I have a function that I am applying to hundreds of chunks of my larger dataset -- each individual job only takes a minute or two, and outputs a file if it is successful. This holds true for the first ~740 out of my ~750 individual jobs, but then the last several jobs, especially the very last one, seems to take increasingly longer, for no apparent reason (no errors/Exceptions). Originally my function was simply return a result which was being appended to a global list. I thought this might be the issue, so I changed to function to output the file, which I can access later on. However, that did not fix the lag issue. Next, I thought it might have to do with my reliance on the imap_unordered function within a context manager, which should take care of joining spawned processes and closing the pool:
with get_context("spawn").Pool(processes=processes) as p:
max_ = len(coverage_counting_job_params)
print("max_ is {}".format(max_))
with tqdm(total=max_) as pbar:
for _ in p.imap_unordered(get_edit_info_for_barcode_in_contig_wrapper, coverage_counting_job_params):
pbar.update()
total_contigs += 1
total_time = time.perf_counter() - start_time
total_seconds_for_contig[total_contigs] = total_time
After looking at some other posts here, I thought perhaps something was going on with the joining, and switched to using the async function in order to manager it more manually:
def update(result):
pbar.update()
num_files_made = len(glob("{}/*.tsv".format(coverage_processing_folder)))

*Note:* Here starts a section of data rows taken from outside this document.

(* ===== verification/Prelude.v ===== *)
(** * Verification of TurboDB: wire protocols, the SQL engine's core, and storage codecs

    TurboDB (src/) is a set of C libraries around databases. This development
    models four of its layers function by function and proves them correct: the
    MySQL protocol, on its client side (src/mysql/wire) and on its server side
    (src/tidessql/server/mysql); the core of the SQL engine that answers behind
    that server, its scalars, ledger, names, session variables and persistent
    records (src/tidessql/src); the reply reader, command builder and cluster
    topology of the Redis client (src/redis); and the Bloom filter and the
    digests of the storage engine (src/tidesdb/src).

    ** The program and its parts

    A client connects, the two sides negotiate capabilities and TLS, the client
    logs in, and then sends commands whose answers are result packets and rows.
    Bytes travel in packets (a 3-byte length, a sequence number, a payload);
    consecutive packets form one logical message. On the server a decoded
    command becomes a SQL statement; a statement runs under a resource ledger,
    evaluates scalar expressions over values, converts values to the columns
    they are stored in, and finds rows through index keys whose byte order is
    the SQL order. The definitions of tables and indexes are stored as records
    of bytes, built in vectors that are charged to the ledger. The Redis client
    reads replies of the RESP protocol from a stream as they arrive, and sends a
    command to the node of a cluster that holds the slot of its key. The storage
    engine asks a serialized Bloom filter before it reads a table, and signs
    with HMAC over SHA-256.

    ** The files

    - this file: machine integers at their width ([u8] to [u64], [size_sub]),
      bounds-checked memory ([ld], [st], [ldn], [stn]), the outcome monad [M],
      its weakest precondition [wp] and the tactics that step through it,
      little-endian bytes, C strings;
    - Codec (src/mysql/wire/codec.c): fixed-width and length-encoded integers
      and byte strings, and the decoder and builder states the others thread;
    - Packet (packet.c): the incremental packet parser, fed any chunk of the
      stream;
    - Frame (server frame.c, wire.h): reassembly of a logical message in a
      bounded buffer, and its division into packets;
    - Handshake (client handshake.c) and ServerHandshake (server handshake.c):
      greeting, capability choice, TLS request, login, and the negotiation
      state machine;
    - Result (result.c, query.c), Row (row.c), Statement (statement.c): the
      client's decoders of answers, text rows, column definitions, binary rows
      and the builders of commands;
    - Command (server command.c) and Response (server response.c): the server's
      decoder of commands and parameters, its encoder of answers;
    - RoundTrip: the server's encoders against the client's decoders;
    - Errors (include/turbodb/types.h, error.h): status codes and diagnostics of
      the engine;
    - Budget (budget.c): the resource ledger of a session;
    - Float: IEEE-754 binary64 arithmetic on bit patterns, for the doubles of
      the engine;
    - Value, Like, Arithmetic, Literal, Assign, Cast: the functions of value.c:
      predicates, LIKE, arithmetic, numeric literals, column assignment, CAST;
    - IndexKey (index_key.c, wire.h): order-preserving keys;
    - Work (wire.h, schema.h, name.c, work.c): little-endian fields, identifiers,
      schemas, vectors and sorting under the ledger, and the way an operation
      releases what it owns when it fails ([transact], [settled]);
    - IndexRecord (index_record.c, index_internal.h, destruction in index.c) and
      CatalogRecord (the schema view, renaming, destruction and the codec of
      catalog.c): the persistent records of indexes and tables;
    - Session (session.c): session variables;
    - Varint (tidesdb compat.h), Bloom (bloom_filter.c), Sha256 (sha256.c,
      hmac_sha256.c): variable-length integers, the filter and its dense, sparse
      and legacy formats, the digests;
    - RespToken (redis parser/redis_resp_parser.re), RespReader, RespStream,
      RespResume, RespArray (redis_parser.c): the scanner of header lines, the
      resumable reply reader with its stack of frames and its memory charges,
      its invariant on any bytes, its equivalence with the grammar under any
      cutting of the stream, and the reader of array elements with the receive
      buffer;
    - RedisError (error classes of redis_parser.c), RedisCommand
      (redis_protocol.c), RedisCluster and RedisTopology (redis_cluster.c): the
      class of a server error, the encoding of commands, key slots, and the
      topology with the routing of commands.

    ** How code is modelled

    A C function is a function of the same name. An argument pointer is an
    [option] ([None] is NULL), an object is its bytes or a record, an integer is
    a [Z] with the wrap-around of its type written out. The result is [Ret],
    [Err] with the status the code returns, or [Fault] for an access outside an
    object or an overflow of a signed type: a theorem that excludes [Fault]
    shows that no input makes the code do either. A buffer has the size of the
    whole object, so writing past the capacity is distinguished from writing
    past the object. Macros and enumerators are definitions with the names of
    the source. The operations of the engine thread the ledger they charge;
    what they return is what they store to their output. Doubles are their 64
    bits; every comparison, conversion and operation on them is computed with
    integers, rounding to nearest even.

    Code that is not part of the sources is a parameter: the UTF-8 validation of
    the tstr library ([vstr_utf8_valid]), pow of the C library, the format of
    the long double type and its powl, the decimal point of the locale; the
    allocators of the Bloom filter and its log, the allocator of the Redis
    reader (class [memory]), the strings of the tstr library (class
    [tstr_library] with its laws), the copies of the cluster; the vectors (class
    [vec_library]) and the stable sort of the runtime, and the sizes in memory
    of the record and of the binder ([sizeof_record], [sizeof_binder]).
    Theorems that rely on a behaviour of a parameter name it as a hypothesis.

    ** What the theorems show

    - Protocol: everything the client sends reaches the server unchanged, and
      conversely: the handshake, text commands, prepared-statement parameters,
      text and binary rows, OK/ERR/EOF packets, column and statement metadata.
      A message cut into packets is reassembled byte for byte however the
      transport cuts the stream; feeding chunks one by one is feeding their
      concatenation; a refusal latches.
    - Safety: decoders of untrusted bytes are memory safe on every input, bound
      what they hand out and change their output only on success; credentials
      are admitted only after TLS and a matching login.
    - Ledger: every reachable ledger respects its limits; a reservation is
      charged on all counters or on none; a statement can be ended exactly when
      what it reserved is released, and the ended ledger holds the retained work
      alone.
    - Engine: predicates are three-valued logic on the order of values, integers
      exactly, a double and a number as doubles;
      LIKE ends within its step bound and decides the matching relation;
      integer arithmetic is exact or reports overflow or division by zero;
      arithmetic is type safe and doubles stay finite; literals are exact;
      assignment stores the number a value denotes, rounded half away from zero,
      or clips, cuts or refuses it; CAST wraps with exact warnings.
    - Index keys: comparing encoded keys byte by byte is comparing rows by the
      SQL order of the index; keys are decoded to the values they encode, and
      only canonical keys are accepted.
    - Records: the bytes that decode as a table or as an index are exactly the
      encodings of valid ones; encoding and decoding are inverse, also across a
      renaming; every failure returns the work bytes it took.
    - Names and session variables: the scanner and the resolution agree with
      reference parsers, and every variable is found by its name in any case; a
      sort charges exactly the levels of a merge sort.
    - Redis: any encoding of a reply, cut in any way, is read to exactly that
      reply; no bytes make the reader fault; commands are encoded exactly; the
      slot of a key is the CRC of its hash tag; the topology is accepted exactly
      when it is consistent and complete, and a command reaches the node of its
      slot.
    - Storage: a key that was added to a filter is found, in every format after
      a round trip too; the digests are those of FIPS 180-4 and RFC 2104.

    ** Fuel and bounds

    Loops over bytes are structural. The LIKE matcher gets
    [like_loop] fuel from the step bound (text + 1) * (pattern + 1); its theorem
    shows that the bound is never the reason it stops. The padding loop of
    Assign runs at most cut - ordinal times, as in the code. A variable-length
    integer has at most 5 or 10 rounds, one for each 7 bits; the digest has one
    round for each 64 bytes; the reply reader gets 2 * used + 2 turns, and each
    turn but the last consumes a byte or completes a bulk string; a capacity is
    doubled and a sorted width is halved at most 64 times; a decimal has at most
    20 digits; a name has at most 64 rounds, one more than it may have bytes.
    The theorems show that these bounds are never the reason a loop stops. Views are shorter
    than 2^63 bytes ([view_ok]), the largest object C allows, and texts assigned
    to integers shorter than 2^61, so that digit counts cannot wrap.

    ** What is not modelled

    The asynchronous sessions of both sides, sockets and TLS, connection pools
    and flows of the Redis client (services and libraries outside the sources);
    the SQL parser (generated at build time from its grammar); the binders,
    query planning and execution of the engine (they walk the trees of that
    parser); the catalog store, index maintenance and transactions (they run on
    the storage engine); the storage engine apart from its filter and digests
    (threads, atomics and files); functions that only free memory; the ORM, the
    tools, the desktop application and the build. A floating-point division or a
    call of pow is exact up to its parameter or its IEEE rounding only. *)

From Stdlib Require Export ZArith Lia.
From stdpp Require Export prelude list list_numbers option.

#print("Made {}".format(num_files_made))
if num_files_made == max_:
print("All {} expected files are present!".format(max_))
return
for i in range(pbar.total):
pool.apply_async(
get_edit_info_for_barcode_in_contig_wrapper,
args=(coverage_counting_job_params[i],),
callback=update)
# wait for completion of all tasks:
print("Closing pool...")
pool.close()
print("Joining pool...")
pool.join()
I am using spawn because I am using polars within my function and it seems it only works with the "spawn" type of context.
However, even using apply_async still had the same issue.
My multiprocessing job should take only 50 minutes or so based on the per-job time, when using 30 cores, but instead is taking upwards of 2 hours because of this weird hanging. I am going crazy trying to figure out how to get around this issue, as the lag makes the software painfully slow for end-users.
Any ideas what might be going on?
Update:
- When I kill my original job because it is hanging, I sometimes get errors about leaked semaphores like "There appear to be 7 leaked semaphore objects to clean up at shutdown"